Sie wussten, dass Graf Grosvenor einmal im Monat nach Dublin reiste, um die Oper zu besuchen. Sie wollten seine Kutsche überfallen, ihn entführen und Lösegeld verlangen. Geld, das war die Nahrung, aus der sich der Aufstand speiste: für Waffen und Munition, als Zahlungsmittel für Informanten, Transporte und andere grundlegende Sachen. Was das Schicksal des Engländers anging, so hatten sie sich darauf geeinigt, ihn zu töten und den Kopf in einer Kiste verpackt an seine Familie zu schicken. Fidelis gehörte zu der Gruppe, die die Kutsche überfallen und ihn in das Versteck bringen sollte. Er ging den Plan mehrfach durch und konnte keinen Fehler entdecken.

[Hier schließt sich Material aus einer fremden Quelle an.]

(** * Connecticut real-estate ingestion: a shallow embedding

    The development follows [ingest_data.py] (class
    [CTRealEstateIngestion]: download, clean, load, verify and the
    orchestrator) and [test_connection.py] (the connectivity check).

    Python values are an inductive type, a [str] is a [string] with one
    character per [ascii] (code points below 256), Python integers are
    [Z].  A pandas frame is kept row-major: the column labels with their
    dtypes, and one list of cells per record.  The warehouse, the HTTP
    source and the logger live in an explicit world that every stage
    threads through an error-state monad. *)

From stdpp Require Import base list strings gmap pretty.

Open Scope Z_scope.

(** ** Python values *)

Module Py.

(** The scalars that a cell of the frame can hold.  A finite float is
    carried by its [repr] (which determines it); [nan] has a constructor of
    its own because pandas uses it as the missing-value marker. *)
Inductive value : Type :=
  | VNone
  | VNaN
  | VStr (s : string)
  | VInt (n : Z)
  | VFloat (repr : string)
  | VBool (b : bool).

#[global] Instance value_eq_dec : EqDecision value.
Proof. solve_decision. Defined.

(** [bool(x)]: [None], the empty string, zero and [False] are falsy;
    [nan] is a non-zero float and therefore truthy. *)
Definition truthy (v : value) : bool :=
  match v with
  | VNone => false
  | VNaN => true
  | VStr s => negb (String.eqb s "")
  | VInt n => negb (n =? 0)
  | VFloat r => negb (String.eqb r "0.0" || String.eqb r "-0.0")
  | VBool b => b
  end.

(** [x or y] *)
Definition or_ (x y : value) : value := if truthy x then x else y.

(** [str(x)] *)
Definition str (v : value) : string :=
  match v with
  | VNone => "None"
  | VNaN => "nan"
  | VStr s => s
  | VInt n => pretty n
  | VFloat r => r
  | VBool true => "True"
  | VBool false => "False"
  end.


(** [c.isspace()] on the code points below 256: the ASCII controls 9-13
    and 28-31, the space, NEL (133) and the no-break space (160). *)
Definition isspace (c : Ascii.ascii) : bool :=
  let n := Ascii.N_of_ascii c in
  ((9 <=? n) && (n <=? 13) || (28 <=? n) && (n <=? 32)
   || (n =? 133) || (n =? 160))%N.

Fixpoint lstrip (s : string) : string :=
  match s with
  | EmptyString => EmptyString
  | String c r => if isspace c then lstrip r else s
  end.

Fixpoint rstrip (s : string) : string :=
  match s with
  | EmptyString => EmptyString
  | String c r =>
      match rstrip r with
      | EmptyString => if isspace c then EmptyString else String c EmptyString
      | r' => String c r'
      end
  end.

(** [s.strip()] *)
Definition strip (s : string) : string := rstrip (lstrip s).

Definition first_char (s : string) : option Ascii.ascii :=
  match s with
  | EmptyString => None
  | String c _ => Some c
  end.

Dennoch ging die Sache schief. Mehrere Widerständler kamen dabei ums Leben. Fidelis und zwei seiner Gefährten wurden verhaftet. Jemand hatte sie verraten, ein Maulwurf, der alle Details genau kannte. Es war die Zeit der Hungersnot, und ein paar klingende Münzen machten aus dem patriotischsten Iren einen Spion und Verräter. Fidelis kam erst dann der Gedanke, dass sie verraten worden waren, als er auf die fahrende Kutsche aufsprang und anstatt des Grafen drei seiner Leibwächter in der Kabine vorfand. Ungläubig starrte er in ihre Gesichter, bis er durch einen Schlag mit einem Gewehrkolben bewusstlos niedersank. Draußen herrschte das reinste Chaos: Schreie, Schüsse, Gewieher.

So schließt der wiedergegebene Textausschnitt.